**REQUIRED WORK**
From the entries below, reproduce exactly the line containing "(** X24. When", the line containing "Rejected err ->", and every line in between, with nothing added.

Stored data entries
>>
Lemma convertStartQueryParams_toNumber (P : platform) (v : value) (n : number) :
  convertStartQueryParams P v = Ok n -> toNumber P v = Ok n.
Proof.
  unfold convertStartQueryParams. intros H. inv_bind H.
  destruct (negb (Num.isInteger a) || Num.ltb0 a); [discriminate H |]. now inv_Ok H.
Qed.

Lemma convertLimitQueryParams_toNumber (P : platform) (v : value) (n : number) :
  convertLimitQueryParams P v = Ok n -> toNumber P v = Ok n.
Proof.
  unfold convertLimitQueryParams. intros H. inv_bind H.
  destruct (negb (Num.isInteger a) || (negb (Num.eqb a (Int (-1))) && Num.ltb0 a));
    [discriminate H |].
  now inv_Ok H.
Qed.

Lemma prop_get (k : string) (o o' : Obj.t) :
  Obj.get k o = Obj.get k o' -> Obj.prop k (VObj o) = Obj.prop k (VObj o').
Proof. simpl. now intros ->. Qed.
Lemma restoreSession_cleaned_up_keeps_state_witness :
  user (snd (restoreSession "" Scenario.expired_then_refreshed Scenario.always
               (initial_world Scenario.stored_session)))
  = VNull
  /\ loading (snd (restoreSession "" Scenario.expired_then_refreshed Scenario.always
                     (initial_world Scenario.stored_session)))
     = true.
Proof.
  apply (restoreSession_cleaned_up_keeps_state "" Scenario.expired_then_refreshed
           Scenario.always (initial_world Scenario.stored_session)).
  - reflexivity.
  - intros n _. reflexivity.
Defined.

Ltac token_kept Htoken :=
  first [ discriminate
        | intros _; cbn [localStorage]; exact Htoken
        | intros _; cbn [localStorage];
          by rewrite ?lookup_insert_ne, ?lookup_insert_eq by done
        | done ].

(** X23. A user is never shown over an empty credential record: whenever
    [restoreSession] changes the user, storage holds a non-empty access
    token at the end of the run. (On every path that clears storage the
    user is left as it was.) *)
Theorem restoreSession_user_implies_token API_BASE_URL fetch cancelled w :
  user (snd (restoreSession API_BASE_URL fetch cancelled w)) <> user w ->
  truthy (ofItem (localStorage (snd (restoreSession API_BASE_URL fetch cancelled w))
                    !! "access_token"))
  = true.
Proof.
  unfold restoreSession, bind, getItem.
  destruct (truthy (ofItem (localStorage w !! "access_token"))) eqn:Htoken; cbn;
    [|done].
  session_unfold.
  call_step.
  - repeat flag_step; try done.
    all: destruct (getProp data "id"); cbn; repeat flag_step; token_kept Htoken.
  - destruct (is_401 err); cbn; [|repeat flag_step; token_kept Htoken].
    destruct (truthy (ofItem (localStorage w !! "refresh_token"))); cbn.
    2:{ repeat flag_step; done. }
    clear Hs. call_step.
    2:{ repeat flag_step; done. }
    destruct (Hs data "access_token" eq_refl eq_refl) as [Ha|Ha]; rewrite Ha; cbn.
    { repeat flag_step; done. }
    destruct (Hs data "refresh_token" eq_refl eq_refl) as [Hr|Hr]; rewrite Hr; cbn.
    { repeat flag_step; done. }
    clear Hs. call_step.
    2:{ repeat flag_step; done. }
    repeat flag_step.
    all: try destruct (getProp data0 "id"); cbn; repeat flag_step.
    all: token_kept Htoken.
Qed.

Lemma restoreSession_user_implies_token_witness :
  truthy (ofItem (localStorage
                    (snd (restoreSession "" (Scenario.answer Sample.profile)
                            Scenario.never (initial_world Scenario.stored_session)))
                    !! "access_token"))
  = true.
Proof.
  apply (restoreSession_user_implies_token "" (Scenario.answer Sample.profile)
           Scenario.never (initial_world Scenario.stored_session)).
  vm_compute. discriminate.
Defined.

(** X24. When the login call itself rejects, [signIn] rejects with the
    same error and has written nothing: storage and the user are as
    before. *)
Theorem signIn_call_rejected API_BASE_URL fetch email password w err :
  fst (api_post API_BASE_URL fetch "/api/auth/login"
         (VObj [("email", VStr email); ("password", VStr password)]) w)
  = Rejected err ->
  fst (signIn API_BASE_URL fetch email password w) = Rejected err
  /\ localStorage (snd (signIn API_BASE_URL fetch email password w))
     = localStorage w
  /\ user (snd (signIn API_BASE_URL fetch email password w)) = user w.
Proof.
  intros Hfail. unfold signIn, bind. unfold api_post in *.
  match goal with
  | |- context [apiClient ?a ?f ?e ?o ?w0] =>
      pose proof (apiClient_world a f e o w0) as Hw;
      destruct (apiClient a f e o w0) as [out w1]
  end.
  cbn in Hfail, Hw. by subst out w1.
Qed.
<<
**OUTPUT BELOW**
(** X24. When the login call itself rejects, [signIn] rejects with the
    same error and has written nothing: storage and the user are as
    before. *)
Theorem signIn_call_rejected API_BASE_URL fetch email password w err :
  fst (api_post API_BASE_URL fetch "/api/auth/login"
         (VObj [("email", VStr email); ("password", VStr password)]) w)
  = Rejected err ->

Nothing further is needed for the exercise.